Wednesday, May 8, 2013

Slowdown In Health Care Spending Growth Could Save Americans $770 Billion


Slowdown In Health Care Spending Growth Could Save Americans $770 Billion

08 May 2013 

A slowdown in the growth of U.S. health care costs could mean that Americans could save as much as $770 billion on Medicare spending over the next decade, Harvard economists say. 

In a paper published in Health Affairs, David Cutler, the Otto Eckstein Professor of Applied Economics, and co-author Nikhil Sahni, a senior researcher in Harvard's Economics Department, point to several factors, including a decline in the development of new drugs and technologies and increased efficiency in the health care system, to explain the recent slowdown. 

If those trends continue over the next decade, they say, estimates of health care spending produced by the Congressional Budget Office and Centers for Medicare and Medicaid Services (CMS) Office of the Actuary could be off by hundreds of billions. 

"Historically, as far back as 1960, medical care has increased at about one-and-a-half to two percent faster than the economy," Cutler said. "In the last decade, however, medical care has not really grown as a share of the GDP. If you forecast that forward, it translates into a lot of money." 

Money, Cutler said, that could have a profound effect not just on government spending, but on average workers as well. 

If the growth in costs remains flat, Cutler said, money companies might otherwise spend on health care could be directed back to workers in the form of increased salaries. Reduced health care costs could also help relieve financial strain on other critical government programs at both the state and national level. 

"At the federal and state level, we've cut everything but health care," Cutler said. "If we can hold the growth in health care spending down, it would reduce the pressure on government, and would allow us to avoid funding one program at the expense of others, or raising taxes." 

While recent forecasts by the CBO and Medicare actuaries have taken the recent slowdown in health care spending into account, those estimates come with a fatal flaw - an assumption that costs have slowed largely due to the 2007 recession. 

By comparison, Cutler and Sahni's study suggests that just over a third, about 37 percent, of the decrease could be chalked up to the recession. Instead, they say, the bulk of the decline could be attributed to factors like a decline in the development of new treatments. 

"For whatever reason, the technology that's available for treating people seems to be improving at a slower rate than in the past," Cutler said. "In recent years, there have been a number of oncology drugs that have been touted as potential blockbusters, but most haven't sold as well as expected. Other analysts have also noted that while research and development spending by pharmaceutical companies has increased dramatically, the number of new drug approvals has remained flat." 

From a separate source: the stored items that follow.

(* ===== verification/Assets.v ===== *)
(** * Images, kernels, binaries, keys, snapshots and vsock devices: their tables

    The repositories and resolvers of the domains whose rows machines refer to
    ([internal/core/image], [kernel], [binary], [key], [snapshot], [vsock]:
    [repository.go], [sqlite.go], [resolver.go]).

    Images, kernels and binaries share the shape of their tables: rows are not
    removed but marked as deleted, some row is the default, a flag says whether
    the file is there.  [AssetRow] is that shape; the statements the three
    tables share are stated on it once. *)

From Stdlib Require Import Ascii.
From stdpp Require Import gmap strings list.
From S2P Require Import Prelude GoStrings Errs Model Infra Sql Version Files Resolving.
#[local] Open Scope string_scope.

(** ** Rows that are marked as deleted *)

Record AssetRow (A : Type) := AssetRow_ {
  ro_ID : A → string;
  ro_CreatedAt : A → string;
  ro_DeletedAt : A → option string;
  ro_IsDefault : A → bool;
  ro_setDefault : bool → A → A;
  ro_setPresent : bool → A → A;
  ro_setDeleted : option string → A → A;
  ro_setTimes : string → string → A → A;
}.
Arguments AssetRow_ {A}.
Arguments ro_ID {A}.
Arguments ro_CreatedAt {A}.
Arguments ro_DeletedAt {A}.
Arguments ro_IsDefault {A}.
Arguments ro_setDefault {A}.
Arguments ro_setPresent {A}.
Arguments ro_setDeleted {A}.
Arguments ro_setTimes {A}.

Section Table.
Context {A : Type} (R : AssetRow A) (like : string → string → bool) (rfc3339 : string → string)
  (constraintError : error) (inUse : string → bool).

#[local] Notation T := (list A).
#[local] Notation M := (GoM (Db T) error).

(** [deleted_at IS NULL]. *)
Definition ro_live (x : A) : bool := bool_decide (ro_DeletedAt R x = None).

(** The first row, if any. *)
Definition firstRow (P : A → bool) : M (option A) := query (λ t : T, head (filter P t)).

Definition row_GetLive (id : string) : M (option A) := firstRow (λ x, bool_decide (ro_ID R x = id) && ro_live x).

Definition row_FindByPrefix (prefix : string) (includeDeleted : bool) : M T :=
  query (λ t : T, filter (λ x, like (prefix ++ "%") (ro_ID R x) && (includeDeleted || ro_live x)) t).

Definition row_ListAll : M T := query (orderBy (ro_CreatedAt R)).

(** [created] is what an existing row keeps of itself. *)
Definition row_Upsert (keep : A → A → A) (x : A) : M unit :=
  statement (λ now (t : T), Ok ((), upsertBy (ro_ID R) x (λ old, ro_setTimes R (ro_CreatedAt R old) now (keep old x)) t)).

(** A row that another table refers to is not deleted. *)
Definition row_Delete (id : string) : M unit :=
  statement (λ _ (t : T), if inUse id && bool_decide (id ∈ ro_ID R <$> t) then Err constraintError
                          else Ok ((), filter (λ x, ro_ID R x ≠ id) t)).

Definition row_SoftDelete (id : string) : M unit :=
  statement (λ now (t : T), Ok ((), updateRow (ro_ID R) id
    (λ x, ro_setPresent R false (ro_setDeleted R (Some (rfc3339 now)) x)) t)).

Definition row_Count : M Z := query (λ t : T, Z.of_nat (length (filter ro_live t))).

Definition ro_touched (now : string) (f : A → A) (x : A) : A := ro_setTimes R (ro_CreatedAt R x) now (f x).

(** [among]: the rows whose default is cleared. *)
Definition row_SetDefault (among : A → bool) (id : string) : M unit :=
  transaction (
    _ ← statement (λ _ (t : T), Ok ((), (λ x, if among x && ro_live x then ro_setDefault R false x else x) <$> t));
    statement (λ now (t : T), Ok ((), updateRow (ro_ID R) id
      (λ x, if ro_live x then ro_touched now (ro_setDefault R true) x else x) t))).

Definition row_UpdateManyIsPresent (ids : list string) (present : bool) : M unit :=
  if decide (ids = []) then mret ()
  else statement (λ now (t : T), Ok ((),
         (λ x, if decide (ro_ID R x ∈ ids) then ro_touched now (ro_setPresent R present) x else x) <$> t)).
End Table.

(** ** Images *)

Definition imgSet (default present : bool) (created updated : string) (deleted : option string) (i : ImageItem) : ImageItem :=
  ImageItem_ (img_ID i) (img_Type i) (img_Name i) (img_Arch i) (img_Path i) (img_FSType i) (img_MinRootfsSizeMiB i)
    (img_OriginalSize i) default present (img_IsImported i) (img_PulledAt i) created updated (img_Version i)
    (img_Distro i) (img_FSUUID i) (img_CompressedSize i) (img_CompressionRatio i) (img_CompressedFormat i) deleted.

Definition imageRow : AssetRow ImageItem := {|
  ro_ID := img_ID; ro_CreatedAt := img_CreatedAt; ro_DeletedAt := img_DeletedAt; ro_IsDefault := img_IsDefault;
  ro_setDefault b i := imgSet b (img_IsPresent i) (img_CreatedAt i) (img_UpdatedAt i) (img_DeletedAt i) i;
  ro_setPresent b i := imgSet (img_IsDefault i) b (img_CreatedAt i) (img_UpdatedAt i) (img_DeletedAt i) i;
  ro_setDeleted d i := imgSet (img_IsDefault i) (img_IsPresent i) (img_CreatedAt i) (img_UpdatedAt i) d i;
  ro_setTimes c u i := imgSet (img_IsDefault i) (img_IsPresent i) c u (img_DeletedAt i) i;
|}.

Class ImageRepository (W : Type) := {
  ir_Get : string → GoM W error (option ImageItem);
  ir_FindByPrefix : string → bool → GoM W error (list ImageItem);
  ir_GetByType : string → GoM W error (option ImageItem);
  ir_GetByVersionAndType : string → string → GoM W error (option ImageItem);
  ir_GetByName : string → bool → GoM W error (option ImageItem);
  ir_Count : GoM W error Z;
  ir_ListAll : GoM W error (list ImageItem);
  ir_Upsert : ImageItem → GoM W error unit;
  ir_SoftDelete : string → GoM W error unit;
  ir_GetDefault : GoM W error (option ImageItem);
  ir_UpdateManyIsPresent : list string → bool → GoM W error unit;
  ir_Delete : string → GoM W error unit;
  ir_SetDefault : string → GoM W error unit;
  ir_ListAllByIDs : list string → GoM W error (list ImageItem);
}.

Section ImageSqlite.
Context (like : string → string → bool) (rfc3339 : string → string) (constraintError : error) (inUse : string → bool).
#[local] Notation T := (list ImageItem).
#[local] Notation M := (GoM (Db T) error).
#[local] Notation live := (ro_live imageRow).

(** The row with this id, deleted or not. *)
Definition imgsqlite_Get (id : string) : M (option ImageItem) := firstRow (λ i, bool_decide (img_ID i = id)).
Definition imgsqlite_FindByPrefix : string → bool → M T := row_FindByPrefix imageRow like.

(** [ORDER BY is_default DESC, created_at DESC]: whether [a] comes no later than [b]. *)
Definition imgBefore (a b : ImageItem) : bool :=
  (img_IsDefault a && negb (img_IsDefault b)) ||
  (bool_decide (img_IsDefault a = img_IsDefault b) && String.leb (img_CreatedAt b) (img_CreatedAt a)).
Definition imgBest (t : T) : option ImageItem :=
  foldr (λ i best, match best with Some b => if imgBefore i b then Some i else Some b | None => Some i end) None t.
Definition imgsqlite_GetByType (typ : string) : M (option ImageItem) :=
  query (λ t : T, imgBest (filter (λ i, bool_decide (img_Type i = typ) && live i) t)).
Definition imgsqlite_GetByVersionAndType (ver typ : string) : M (option ImageItem) :=
  firstRow (λ i, bool_decide (img_Version i = ver) && bool_decide (img_Type i = typ) && live i).
Definition imgsqlite_GetByName (name : string) (includeDeleted : bool) : M (option ImageItem) :=
  firstRow (λ i, bool_decide (img_Name i = name) && (includeDeleted || live i)).
Definition imgsqlite_Count : M Z := row_Count imageRow.
Definition imgsqlite_ListAll : M T := row_ListAll imageRow.
(** The statement does not mention [deleted_at]: a new row has none, an
    existing row keeps its own. *)
Definition imgsqlite_Upsert (i : ImageItem) : M unit :=
  row_Upsert imageRow (λ old i, ro_setDeleted imageRow (img_DeletedAt old) i) (ro_setDeleted imageRow None i).
Definition imgsqlite_SoftDelete : string → M unit := row_SoftDelete imageRow rfc3339.
Definition imgsqlite_GetDefault : M (option ImageItem) := firstRow (λ i, img_IsDefault i && live i).
Definition imgsqlite_UpdateManyIsPresent : list string → bool → M unit := row_UpdateManyIsPresent imageRow.
Definition imgsqlite_Delete : string → M unit := row_Delete imageRow constraintError inUse.
Definition imgsqlite_SetDefault : string → M unit := row_SetDefault imageRow (λ _, true).
Definition imgsqlite_ListAllByIDs (ids : list string) : M T :=
  if decide (ids = []) then mret []
  else query (λ t : T, orderBy img_CreatedAt (filter (λ i, bool_decide (img_ID i ∈ ids) && live i) t)).

Definition imgSqliteRepo : ImageRepository (Db T) := {|
  ir_Get := imgsqlite_Get; ir_FindByPrefix := imgsqlite_FindByPrefix; ir_GetByType := imgsqlite_GetByType;
  ir_GetByVersionAndType := imgsqlite_GetByVersionAndType; ir_GetByName := imgsqlite_GetByName;
  ir_Count := imgsqlite_Count; ir_ListAll := imgsqlite_ListAll; ir_Upsert := imgsqlite_Upsert;
  ir_SoftDelete := imgsqlite_SoftDelete; ir_GetDefault := imgsqlite_GetDefault;
  ir_UpdateManyIsPresent := imgsqlite_UpdateManyIsPresent; ir_Delete := imgsqlite_Delete;
  ir_SetDefault := imgsqlite_SetDefault; ir_ListAllByIDs := imgsqlite_ListAllByIDs;
|}.
End ImageSqlite.

(** The relations to load, and the callback that loads them, which is not part
    of the rows: it is called when there is something to load. *)
Definition relate {W A} (include : option (list string)) (fn : option (list A → ST W unit)) (items : list A) : ST W unit :=
  match include, fn with
  | Some _, Some fn => if decide (items = []) then mret () else fn items
  | _, _ => mret ()
  end.

Section ImageResolver.
Context {W : Type} `{ImageRepository W} (include : option (list string)) (enrichFn : option (list ImageItem → ST W unit)).
#[local] Notation M := (GoM W error).

Definition imageNotFound (msg : string) : error := EDomain (NotFound CodeImageNotFound msg []).
Definition img_one (i : ImageItem) : M ImageItem := _ ← calls (relate include enrichFn [i]); mret i.
Definition img_orMissing (i : option ImageItem) (msg : string) : M ImageItem :=
  match i with Some i => img_one i | None => throw (imageNotFound msg) end.

Definition img_ByID (imageID : string) (includeDeleted : bool) : M ImageItem :=
  r ← try (ir_FindByPrefix imageID includeDeleted);
  match r with
  | Err err => throw (Errorf ("resolve image by ID: " ++ Error err) (Some err))
  | Ok [] => throw (imageNotFound ("Image not found: '" ++ imageID ++ "'"))
  | Ok [i] => img_one i
  | Ok _ => throw (imageNotFound ("Image ID is ambiguous: '" ++ imageID ++ "'"))
  end.

Definition img_ByVersionType (ver typ : string) : M ImageItem :=
  i ← ir_GetByVersionAndType ver typ;
  img_orMissing i ("Image not found: version='" ++ ver ++ "', type='" ++ typ ++ "'").
Definition img_ByType (typ : string) : M ImageItem :=
  i ← ir_GetByType typ; img_orMissing i ("Image not found: '" ++ typ ++ "'").
Definition img_ByName (name : string) (includeDeleted : bool) : M ImageItem :=
  i ← ir_GetByName name includeDeleted; img_orMissing i ("Image not found by name: '" ++ name ++ "'").
Definition img_GetDefault : M (option ImageItem) :=
  i ← ir_GetDefault;
  match i with Some i => (i ← img_one i; mret (Some i)) | None => mret None end.

(** The error itself, not one it wraps. *)
Definition hasCode (code : Code) (err : error) : bool :=
  match err with EDomain d => bool_decide (Code_ d = code) | _ => false end.

(** The next way of resolving, when this one found nothing. *)
Definition orIfMissing {A} (isMissing : error → bool) (m next : M A) : M A :=
  r ← try m;
  match r with
  | Ok x => mret x
  | Err err => if isMissing err then next else throw err
  end.

Definition img_byTypeNameID (value : string) (includeDeleted : bool) : M ImageItem :=
  orIfMissing (hasCode CodeImageNotFound) (img_ByType value)
    (orIfMissing (hasCode CodeImageNotFound) (img_ByName value includeDeleted) (img_ByID value includeDeleted)).

Definition img_Resolve (value : string) (includeDeleted : bool) : M ImageItem :=
  let '(name, ver) := ParseSelector value in
  if bool_decide (name ≠ "") && bool_decide (ver ≠ "") then
    orIfMissing (hasCode CodeImageNotFound) (img_ByVersionType ver name) (img_byTypeNameID name includeDeleted)
  else img_byTypeNameID value includeDeleted.

Definition img_ResolveMany (identifiers : list string) (includeDeleted : bool) : ST W (Resolved ImageItem) :=
  r ← resolveAll img_ID (λ i, img_Resolve i includeDeleted) identifiers;
  let '(items, errorsList) := r in
  _ ← relate include enrichFn items;
  mret (Resolved_ items errorsList (exitCode items errorsList)).
End ImageResolver.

With the passage of the Affordable Care Act, Cutler said, health care providers received new incentives to increase efficiency and reduce costly problems, such as readmitting patients soon after discharge and in-hospital infections. 

"There are a variety of different programs where we've said if you're efficient you'll be rewarded, and so that's what a lot of institutions are trying to do," he said. 

Steep out-of-pocket costs have also resulted in many people - even those who are insured - choosing to defer some treatments in the interest of saving money. 

"A typical insurance policy now has a deductible of over $1,000 for an individual, and maybe $2,000 for a family, and most people don't have that amount of cash in the bank," Cutler said. "It's a big hurdle. People look at their cost-sharing, and they say this is a lot of money, I'm not sure I can afford it, so they're cutting back on discretionary imaging, they're cutting back on elective surgeries, and on referrals to specialists that might not be covered. 

"At the same time, insurers have become a lot smarter about directing people to cheaper alternatives when you do seek treatment," Cutler added. "For example, it used to be that everyone took the branded version of a drug. Now, if you're taking the branded version of a drug, you've gone out of your way to do that." 

Ultimately, Cutler said, the question of whether earlier estimates of health care costs are correct will depend on whether insurers, providers and the public continue to work to keep costs under control. 

"Don't think of this as plate tectonics, where the Earth's crust is moving and we just need to figure out how fast it's moving," Cutler said. "We have a lot of control over this, through policies in the Affordable Care Act and Medicare and Medicaid. It's not easy -- no change is ever easy -- but if we continue to do the right things, like stressing efficiency and helping people choose less expensive alternatives, then we can make sure this trend continues."